● Task objective
Look for "discriminate" in every line of the listing. Copy the lines that have it.

● The records
··········
(** ** An induction principle for [parse_inline] *)

Lemma parse_inline_fuel_det (f : nat) (t h : str) :
  parse_inline_fuel f t = Ok h -> h = parse_inline t.
Proof.
  intros H.
  pose proof (proj1 (inline_mono f) (max f (inline_fuel t)) t (Nat.le_max_l _ _)) as Hm.
  apply (le_res_ok _ _ _ Hm) in H.
  rewrite parse_inline_fuel_enough in H by apply Nat.le_max_r. congruence.
Qed.

Lemma find_char_in (c : ascii) (text : str) (start e : nat) :
  find [c] text start = Some e -> In c text.
Proof.
  unfold find. intros H.
  pose proof (find_from_char c (skipn start text) start) as Hf.
  rewrite H in Hf. destruct Hf as (pre & post & Hs & _).
  rewrite <- (firstn_skipn start text), Hs.
  apply in_or_app. right. apply in_or_app. right. now left.
Qed.

Lemma inline_piece_shape (text : str) (i : nat) :
  i < length text -> piece_shape text (fst (inline_piece text i)).
Proof.
  intros Hi.
  pose proof (inline_step_enough text i (S (2 * (length text - i))) Hi ltac:(lia)) as H.
  rewrite inline_step_S in H.
  destruct (get_lt text i Hi) as (ch & Hg & _). rewrite Hg in H. cbn [bind] in H.
  assert (Hesc : forall s j, Ok (escape s true, j) = Ok (inline_piece text i) ->
                 piece_shape text (fst (inline_piece text i))).
  { intros s j [= <-]. constructor. }
  destruct (Ascii.eqb ch "`").
  { destruct (find "`" text (i + 1)); [|eauto].
    injection H as <-. constructor. }
  destruct (_ || _).
  { cbv zeta in H. destruct (find _ text (i + 2)); [|eauto].
    destruct (parse_inline_fuel _ _) as [h| |] eqn:E; cbn [bind] in H; try discriminate.
    apply parse_inline_fuel_det in E. subst h. injection H as <-.
    apply ps_strong. lia. }
  destruct (_ || _).
  { destruct (_ && _); [eauto|].
    destruct (em_scan _ _ _ _) as [[e|]| |]; cbn [bind] in H; try discriminate; [|eauto].
    destruct (parse_inline_fuel _ _) as [h| |] eqn:E; cbn [bind] in H; try discriminate.
    apply parse_inline_fuel_det in E. subst h. injection H as <-.
    apply ps_em. lia. }
  destruct (Ascii.eqb ch "["); [|eauto].
  destruct (find "]" text (i + 1)) as [cb|] eqn:Hb; [|eauto].
  apply find_char_in in Hb.
  destruct (_ && _); [|eauto].
  destruct (find ")" text (cb + 2)); [|eauto].
  cbv zeta in H.
  destruct (negb _);
    destruct (parse_inline_fuel _ _) as [h| |] eqn:E; cbn [bind] in H; try discriminate;
    apply parse_inline_fuel_det in E; subst h; injection H as <-.
  - apply (ps_link text (i + 1) cb); [lia|exact Hb].
  - apply ps_label. lia.
Qed.

Lemma in_firstn {A} (x : A) (n : nat) (l : list A) : In x (firstn n l) -> In x l.
Proof.
  revert l. induction n as [|n IH]; intros [|y l]; simpl; try tauto.
  intros [H|H]; [now left|right; auto].
Qed.

Lemma in_slice {A} (x : A) (s : list A) (a b : nat) : In x (slice s a b) -> In x s.
Proof.
  unfold slice. intros H. apply in_firstn in H.
  rewrite <- (firstn_skipn a s). apply in_or_app. now right.
Qed.

Section ParseInlineInd.

(** [ok] holds of the texts considered; [P] is proved of their output. *)
Variables (ok : str -> Prop) (P : str -> Prop).

Hypothesis ok_slice : forall t a b, ok t -> ok (slice t a b).
Hypothesis P_nil : P [].
Hypothesis P_app : forall x y, P x -> P y -> P (x ++ y).
Hypothesis P_escaped : forall s, P (escape s true).
Hypothesis P_code : forall s, P ("<code>" ++ escape s true ++ "</code>").
Hypothesis P_strong : forall h, P h -> P ("<strong>" ++ h ++ "</strong>").
Hypothesis P_em : forall h, P h -> P ("<em>" ++ h ++ "</em>").
Hypothesis P_link :
  forall t url h, ok t -> In "]"%char t -> P h -> P (anchor url h).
··········
● Answer area
    destruct (parse_inline_fuel _ _) as [h| |] eqn:E; cbn [bind] in H; try discriminate.
    destruct (em_scan _ _ _ _) as [[e|]| |]; cbn [bind] in H; try discriminate; [|eauto].
    destruct (parse_inline_fuel _ _) as [h| |] eqn:E; cbn [bind] in H; try discriminate.
    destruct (parse_inline_fuel _ _) as [h| |] eqn:E; cbn [bind] in H; try discriminate;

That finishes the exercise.